Petista tenta ampliar diálogo com os Estados Unidos em meio a impasses sobre tarifas, crime organizado e minerais estratégicos

Por, Brasília
Presidente em exercício, Geraldo Alckmin
Presidente em exercício, Geraldo Alckmin • André Neiva/STF

O presidente em exercício, Geraldo Alckmin afirmou nesta quinta-feira (7) que a reunião entre o presidente Luiz Inácio Lula da Silva e o presidente dos Estados Unidos, Donald Trump, deve abrir “muitas oportunidades” comerciais para o Brasil e ampliar a aproximação entre os dois países.

Durante agenda em Fortaleza, no 10º Salão do Turismo, Alckmin comentou a viagem de Lula a Washington ao falar sobre comércio exterior e acordos internacionais. Segundo ele, o petista busca fortalecer relações econômicas com os americanos em meio às discussões sobre tarifas de exportação e ampliação de mercados para produtos brasileiros.

“Hoje nós estamos com metade da exportação brasileira para os Estados Unidos zerada. Não tem imposto. E 20 e poucos por cento com 10%. Então isso também ajuda estados exportadores”, afirmou o vice-presidente.

O encontro entre Lula e Trump ocorre após meses de tensão diplomática e comercial entre os dois países. A reunião, inicialmente prevista para março, havia sido adiada em razão da escalada do conflito entre Estados Unidos e Irã.

 

Segundo integrantes do governo brasileiro, Lula tentará reduzir desgastes recentes na relação bilateral e abrir um canal de diálogo direto com Trump. Entre os temas sensíveis estão o tarifaço promovido pela gestão republicana, a possibilidade de facções criminosas brasileiras serem classificadas como organizações terroristas pelos EUA e a disputa em torno da exploração de minerais críticos.

Alckmin também associou a agenda de Lula ao acordo entre Mercosul e União Europeia, tratado defendido pelo governo brasileiro como uma das principais apostas econômicas do ano. O vice-presidente classificou o entendimento como “o maior acordo entre blocos do mundo”, envolvendo 720 milhões de pessoas e cerca de um quarto do PIB global.

Segundo ele, a ampliação de acordos comerciais tende a produzir reflexos indiretos sobre o turismo e a circulação de pessoas.

“O ganha-ganha não é só comércio exterior. É também cultural, social e turístico”, disse.

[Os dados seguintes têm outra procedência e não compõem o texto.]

(* ===== verification/Reporting.v ===== *)
(** * The reporting scheduler  (app/services/reporting_scheduler.py)

    The queue of one reporting session and its single-flight sender, as an
    asyncio program: [process_due] is cut at its two suspension points (the save
    before the request, and the request itself), and the other operations may
    run there.  Sessions of different keys share nothing but [_closed], so the
    state is that of one key.  A store save is an effect of its own and changes
    nothing here. *)
From Stdlib Require Import Ascii String.
From stdpp Require Import gmap.
From S2P Require Import Prelude PyNum PyStr Json.
#[local] Open Scope string_scope.
#[local] Open Scope list_scope.
#[local] Open Scope Z_scope.

Module Reporting.

Definition REPORT_QUEUE_CAPACITY : Z := 20.
Definition REPORT_MAX_RETRIES : Z := 5.
Definition REPORT_MAX_ATTEMPTS : Z := 1 + REPORT_MAX_RETRIES.
Definition DEFAULT_RETRY_BACKOFF_SECONDS : list Z := [5; 15; 60; 300; 900].

Inductive ReportingStatus : Type :=
| IDLE | QUEUED | SENDING | SUCCESS | RETRY_WAIT | DEGRADED | FAILED | RECOVERED.

#[export] Instance ReportingStatus_eq_dec : EqDecision ReportingStatus.
Proof. solve_decision. Defined.

Inductive error : Type :=
| ReportingQueueFull | ReportingCancelled | ValueError | IndexError | OverflowError.

Record ReportPayload := {
  timeStamp : string;
  eventType : string;
  reason : string;
  timeIntoTrack : Z;
  playbackDelay : Z;
  absolutePlayPoint : string;
  reasonSubCode : string }.

(** [oid] is the identity of the Python object: a queue holds references. *)
Record ReportingQueueItem := {
  oid : nat;
  item_id : string;
  payload : ReportPayload;
  attempts : Z;
  due_at : option datetime;
  last_error : option string;
  created_at : datetime }.

Definition item_retry_count (i : ReportingQueueItem) : Z := Z.max 0 (attempts i - 1).

Record ReportingSession := {
  report_url : option string;
  status : ReportingStatus;
  queue : list ReportingQueueItem;
  next_due_at : option datetime;
  last_http_status : option Z;
  last_success_at : option datetime;
  last_failure : option string;
  semantic_persistent_error : bool;
  generation : nat }.

Definition queue_depth (s : ReportingSession) : Z := Z.of_nat (length (queue s)).
Definition retry_count (s : ReportingSession) : Z :=
  match queue s with i :: _ => item_retry_count i | [] => 0 end.

Record ReportingResult := {
  r_status : ReportingStatus;
  r_queue_depth : Z;
  r_retry_count : Z;
  r_next_due_at : option datetime;
  r_last_http_status : option Z;
  embedded_result : option (list (string * json));
  playback_action : string }.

Lula desembarcou na noite de quarta-feira (6) na base aérea de Andrews, nos arredores de Washington. A comitiva brasileira inclui os ministros Mauro Vieira (Relações Exteriores), Wellington César Lima (Justiça), Dario Durigan (Fazenda), Márcio Elias Rosa (Indústria e Comércio) e Alexandre Silveira (Minas e Energia), além do diretor-geral da Polícia Federal, Andrei Rodrigues.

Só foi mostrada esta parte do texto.